START RECORDS PROVIDED
(* ===== verification/KernelMain.v ===== *)
(** * [kernel_main] (src/kernel.c, lines 203 to 305)

    The calls in the order of the source: console, descriptor tables and interrupts,
    memory, the first thread, the disk, the buffers, and the file system. *)

From S2P Require Import Prelude Memory Common HeapSpec Heap HeapReuse Frame Paging Io Terminal Descriptors Irq Drivers.
From S2P Require Import Faults Syscall Interrupts Ata Buffer BufferInit Requests Alloc Ext2Format Vfs Ext2 Ext2Inode Devfs Mount.
From S2P Require Import Task Boot Startup.

(** [terminal_initialize] as an operation of the environment. *)
Class Screen (E : Type) `{Env E} := {
  screen_init : M E unit;
  screen_init_ok : ∀ e, env_wf e → ∃ e', screen_init e = Ok tt e' ∧ env_wf e' }.

Lemma screen_initialized `{Ports H} (e : terminal * H) :
  env_wf e → ∃ e', on_fst terminal_initialize e = Ok tt e' ∧ env_wf e'.
Proof.
  destruct e as [t h]. intros Hw. simpl in Hw. destruct (terminal_initialize_correct t) as (t' & E1 & _ & Hr); [apply Hw|].
  exists (t', h). unfold on_fst, zoom. simpl. rewrite E1. split; [done|]. apply Hr.
Qed.
#[export] Instance vga_screen `{Ports H} : Screen (terminal * H) := {|
  screen_init := on_fst terminal_initialize; screen_init_ok := screen_initialized |}.

Section operations.
Context `{BlockDevice E} `{!Screen E} `{Symbols} `{Layout} `{TaskLayout} `{KernelLayout}.
#[local] Abbreviation K := (kernel (E := E)).

(** ** Lines 253 to 278: the disk *)

Definition probe_disk : M E unit :=
  outb 0x1F3 0x88 ;;;
  (let* v := inb 0x1F3 in when (v =? 0x88) (terminal_write (chars "Primary controller exists" ++ [10]))) ;;;
  outb 0x1F6 0xA0 ;;;
  inb 0x1F7 ;;;
  inb 0x1F7 ;;;
  inb 0x1F7 ;;;
  let* v := inb 0x1F7 in
  when (truth (Z.land v 0x40)) (terminal_write (chars "Primary slave drive exists" ++ [10])).

(** The local variable [dev]: [minor], [part_size], [permissions] and [next] are not
    assigned. *)
Definition local_dev : bdev :=
  mkBdev (minor raw_bdev) 0 (part_size raw_bdev) 0 PRIMARY_BUS 0x3F6 (permissions raw_bdev) (Ata.next raw_bdev).
Definition set_bdevs (m : gmap Z bdev) (s : cache) : cache :=
  mkCache (buffers s) (buff_head s) (mru_buff s) (lru_buff s) m (block_head s).
Definition init_disk (fuel : nat) : M K Z :=
  on_env probe_disk ;;;
  let* dev := on_env (parse_mbr fuel local_dev) in
  on_buffers (modify (λ s, set_bdevs (<[dev_var := dev]> (bdevs s)) s)) ;;;
  on_buffers (add_bdev dev_var).

(** ** Lines 203 to 280 *)

Definition init_tables (esp : Z) : M K unit :=
  on_env screen_init ;;;
  on_interrupts (on_routines (on_devices (modify (set_jiffies 0)))) ;;;
  on_interrupts (on_tables (gdt_install esp)) ;;;
  on_interrupts install_interrupts.

Definition kernel_init (fuel : nat) (esp : Z) (mbd : multiboot_info) : M K Z :=
  init_tables esp ;;;
  init_memory (memupper_size mbd) ;;;
  start_thread ;;;
  let* dev_num := init_disk fuel in
  init_buffers ;;;
  ret dev_num.
End operations.

(** ** The whole function *)

Section whole.
Context `{BlockDevice E} `{!Screen E} `{Symbols} `{Layout} `{TaskLayout} `{KernelLayout}.
Context `{Ext2Layout} `{DevfsLayout} `{MountLayout} (start endd : Z) (Hbounds : heap_bounds start endd).
#[local] Abbreviation K := (kernel (E := E)).
#[local] Instance kernel_heap : Allocator heap := heap_allocator start endd Hbounds.

Definition on_files {A} (m : M (world (E := E) (H2 := heap) * Z) A) : M K A := zoom k_files set_files m.

(** Up to line 286: the local variable [root_fs] is the type that is mounted. *)
Definition kernel_mount (fuel : nat) (esp : Z) (mbd : multiboot_info) : M K Z :=
  let* dev_num := kernel_init fuel esp mbd in
  on_files (on_world (on_vfs (modify (λ v, set_fs_types
    (<[root_fs_var := mkFsType Ext2_read_super ext2_literal 0]> (fs_types v)) v)))) ;;;
  on_files (init_fs fuel root_fs_var dev_num) ;;;
  ret dev_num.

(** [tmp_buff] is an array of 512 bytes on the stack that holds [raw]; the function ends
    in an endless loop after it has printed. *)
Definition kernel_main (n fuel : nat) (raw : list Z) (esp : Z) (mbd : multiboot_info) : M K unit :=
  let* dev_num := kernel_mount fuel esp mbd in
  let* r := on_files (read_root_file n fuel dev_num file1_literal 9 100) in
  let* text := of_option (c_string (r.2.2 ++ drop (length r.2.2) raw)) in
  on_env (terminal_write text) ;;;
  on_env (terminal_putchar 10) ;;;
  let* dest := on_files (on_world (on_vfs (ld_inode r.1))) in
  on_env (terminal_printhex32 (i_no dest)) ;;;
  on_env forever.
End whole.

Section boot.
Context `{AtaBus E} `{!Screen E} `{Symbols} `{Layout} `{TaskLayout} `{KernelLayout}.
#[local] Abbreviation K := (kernel (E := E)).

(** ** Specification *)

(** The machine when [kernel_main] starts. [gdt] are the three gates of the array and those
    that fit behind it; no routine is installed, as the array of them is zeroed; the disk is
    on the primary bus and has a first sector; and the linker placed [dev] and the main
    thread apart from null and from the heap. *)
Record powered (mbd : multiboot_info) (k : K) : Prop := {
  pw_boots : boots (memupper_size mbd) k;
  pw_gdt : length (gdt (k_tables k)) = (ENTRY_COUNT + gdt_gap)%nat;
  pw_routines : irq_routines (k_devices k) = replicate IRQ_ROUTINES None;
  pw_thread : is_Some (threads (k_tasks k) !! main_thread) ∧ boot_heap_start + 16 ≠ main_thread;
  pw_disk : on_bus PRIMARY_BUS ∧ 0 < capacity PRIMARY_BUS false;
  pw_dev : dev_var ≠ 0 }.

Definition MAIN_BUFFER : Z := buffer_addr boot_heap_start 0.
Definition buffer_addrs : list Z := buffer_addr boot_heap_start <$> seq 0 MAX_BUFFER.
Definition blank_buffer : buffer_head := decode_buffer (replicate SIZEOF_BUFFER 0).

(** What [kernel_init] leaves: [t] is the block of the joined thread, [w] the start of the
    partition. *)
Record booted (k k' : K) (t : kthread) (w : Z) : Prop := {
  bo_gdt : gdtr (k_tables k') = mkTablePtr 47 gdt_addr ∧ tr (k_tables k') = 0x2B;
  bo_idt : ∀ n, 0 ≤ n < 256 → ∃ g, idt (k_tables k') !! Z.to_nat n = Some g ∧
    match vector_stub n with Some stub => gate_offset g = u32 stub ∧ gate_present g = true | None => gate_present g = false end;
  bo_routines : irq_routines (k_devices k') = boot_routines ∧ jiffies (k_devices k') = 0;
  bo_heap : heap_start (k_heap k') = boot_heap_start ∧
    heap_repr (k_heap k') (buffer_row MAX_BUFFER (0xF000 - 16 - 560 * MAX_BUFFER));
  bo_thread : dangling (k_tasks k') MAIN_BUFFER ∧ cpu (k_tasks k') = cpu (k_tasks k) ∧
    get_phys_addr kernel_page_dir (virtual_addr t) (k_mm k').2 = Panic "Page table entry not present" (k_mm k').2 ∧
    ∃ v, regs t = test_registers (entry_registers (KERNEL_VIRTUAL_BASE + (first_page + 16) * 4096) v (cpu (k_tasks k)));
  bo_first : ∃ rest, length rest = 492%nat ∧ Forall is_byte rest ∧
    buffers (k_cache k') !! MAIN_BUFFER = Some (placed buffer_addrs 0 (decode_buffer (kthread_bytes t ++ rest)));
  bo_buffers : ∀ i, (0 < i < MAX_BUFFER)%nat →
    buffers (k_cache k') !! buffer_addr boot_heap_start i = Some (placed buffer_addrs i blank_buffer);
  bo_others : ∀ q, q ∉ buffer_addrs → buffers (k_cache k') !! q = buffers (k_cache k) !! q;
  bo_lists : buff_head (k_cache k') = MAIN_BUFFER :: replicate 255 0 ∧ lru_buff (k_cache k') = MAIN_BUFFER ∧
    mru_buff (k_cache k') = buffer_addr boot_heap_start (MAX_BUFFER - 1);
  bo_disk : bdevs (k_cache k') !! dev_var = Some (set_start_lba w local_dev) ∧ block_head (k_cache k') = dev_var ∧
    sector (k_env k') PRIMARY_BUS false 0 !! 227%nat = Some w;
  bo_env : env_wf (k_env k');
  bo_files : w_ext2 (k_files k').1 = w_ext2 (k_files k).1 ∧ w_vfs (k_files k').1 = w_vfs (k_files k).1 }.

(** ** Lemmas *)

Lemma probe_returns : returns (probe_disk (E := E)).
Proof using.
  unfold probe_disk. apply returns_bind; [apply returns_out|intros _].
  apply returns_bind; [apply returns_bind; [apply returns_in|intros v; destruct (_ =? _); [apply returns_write|apply returns_ret]]|intros _].
  apply returns_bind; [apply returns_out|intros _]. do 4 (apply returns_bind; [apply returns_in|intros ?]).
  destruct (truth _); [apply returns_write|apply returns_ret].
Qed.

Lemma init_disk_spec fuel (k : K) :
  on_bus PRIMARY_BUS → 0 < capacity PRIMARY_BUS false → (max_busy < fuel)%nat → env_wf (k_env k) →
  ∃ w e', init_disk fuel k = Ok 0x300
      (set_disk (mkCache (buffers (k_cache k)) (buff_head (k_cache k)) (mru_buff (k_cache k)) (lru_buff (k_cache k))
        (<[dev_var := set_start_lba w local_dev]> (bdevs (k_cache k))) dev_var, e') k) ∧ env_wf e' ∧
    sector e' PRIMARY_BUS false 0 !! 227%nat = Some w.
Proof using Type*.
  intros Hb Hc Hf He. destruct (probe_returns (k_env k) He) as ([] & e1 & E1 & He1).
  unfold init_disk. rewrite (bind_ok _ _ _ _ _ (on_env_ok _ k _ _ E1)). set (k1 := set_disk _ k).
  destruct (parse_mbr_correct local_dev fuel e1 Hb He1 Hf Hc) as (w & e2 & E2 & Hs & Hw & _ & _ & He2).
  rewrite (bind_ok _ _ _ _ _ (on_env_ok _ k1 _ _ E2)). exists w, e2. split; [done|]. split; [done|]. by rewrite Hs.
Qed.

Lemma holds_prefix m a l1 l2 :
  holds_bytes m a l1 → holds_bytes m a l2 → (length l1 ≤ length l2)%nat → l2 = l1 ++ drop (length l1) l2.
Proof using.
  intros H1' H2' Hl. rewrite <-(take_drop (length l1) l2) at 1. f_equal. apply list_eq_same_length with (length l1);
    [by rewrite ?length_take; lia..|].
  intros i x y Hi Hx Hy. rewrite lookup_take_lt in Hx by done. apply H2' in Hx. apply H1' in Hy. congruence.
Qed.
Lemma holds_is_byte m a l : bytes_ok m → holds_bytes m a l → Forall is_byte l.
Proof using.
  intros Hm Hh. apply Forall_lookup_2. intros i x Hi. apply (Hm _ _ (Hh i x Hi)).
Qed.
Lemma holds_zeros m a l : holds_bytes m a l → (∀ x, a ≤ x < a + length l → m !! x = Some 0) → l = replicate (length l) 0.
Proof using.
  intros Hh Hz. apply list_eq_same_length with (length l); [by rewrite ?length_replicate..|].
  intros i x y Hi Hx Hy. apply lookup_replicate in Hy as [-> _]. apply Hh in Hx. rewrite Hz in Hx by lia. congruence.
Qed.

Lemma on_interrupts_ok {A} (m : M (descriptors * (devices * E)) A) (k : K) a t d e :
  m (k_tables k, (k_devices k, k_env k)) = Ok a (t, (d, e)) →
  on_interrupts m k = Ok a (set_disk (k_cache k, e) (mkKernel t d (k_mm k) (k_tasks k) (k_files k))).
Proof using. unfold on_interrupts, zoom. by intros ->. Qed.

Lemma init_tables_spec esp (k : K) :
  (6 ≤ length (gdt (k_tables k)))%nat → irq_routines (k_devices k) = replicate IRQ_ROUTINES None → env_wf (k_env k) →
  ∃ t d e, init_tables esp k = Ok tt (set_disk (k_cache k, e) (mkKernel t d (k_mm k) (k_tasks k) (k_files k))) ∧
    env_wf e ∧ (gdtr t = mkTablePtr 47 gdt_addr ∧ tr t = 0x2B) ∧ (irq_routines d = boot_routines ∧ jiffies d = 0) ∧
    ∀ n, 0 ≤ n < 256 → ∃ g, idt t !! Z.to_nat n = Some g ∧
      match vector_stub n with Some stub => gate_offset g = u32 stub ∧ gate_present g = true | None => gate_present g = false end.
Proof using Type*.
  intros Hg Hr He. destruct (screen_init_ok (k_env k) He) as (e1 & E1 & He1). unfold init_tables.
  rewrite (bind_ok _ _ _ _ _ (on_env_ok _ k _ _ E1)). set (k1 := set_disk _ k).
  assert (on_routines (on_devices (modify (set_jiffies 0))) (k_tables k1, (k_devices k1, k_env k1)) =
    Ok tt (k_tables k, (set_jiffies 0 (k_devices k), e1))) as E2 by done.
  rewrite (bind_ok _ _ _ _ _ (on_interrupts_ok _ k1 _ _ _ _ E2)). set (k2 := set_disk _ _).
  destruct (gdt_install_spec esp (k_tables k) Hg) as (t3 & E3 & Hgdtr & Htr & _).
  rewrite (bind_ok _ _ _ _ _ (on_interrupts_ok _ k2 _ _ _ _ (on_tables_ok _ _ (k_devices k2, k_env k2) _ _ E3))).
  set (k3 := set_disk _ _).
  destruct (install_interrupts_spec t3 (k_devices k2) e1 Hr He1) as (t4 & e4 & E4 & He4 & [Hg4 Ht4] & Hidt).
  rewrite (on_interrupts_ok _ k3 _ _ _ _ E4). do 3 eexists. split; [reflexivity|]. split; [exact He4|].
  split; [rewrite Hg4, Ht4; exact (conj Hgdtr Htr)|]. split; [exact (conj eq_refl eq_refl)|]. intros n Hn. destruct (Hidt n Hn) as (g & Hi & Hv). exists g. split; [exact Hi|].
  destruct (vector_stub n); [|exact Hv]. destruct Hv as (Hoff & _ & Hp & _). exact (conj Hoff Hp).
Qed.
END RECORDS PROVIDED
### TASK BRIEF
Once you find the line with "on_bus PRIMARY_BUS →" in the entries above, output it and each line after it up to and including the line with "(set_disk (mkCache (buffers", and nothing else.

### OUTPUT OF THE TASK
  on_bus PRIMARY_BUS → 0 < capacity PRIMARY_BUS false → (max_busy < fuel)%nat → env_wf (k_env k) →
  ∃ w e', init_disk fuel k = Ok 0x300
      (set_disk (mkCache (buffers (k_cache k)) (buff_head (k_cache k)) (mru_buff (k_cache k)) (lru_buff (k_cache k))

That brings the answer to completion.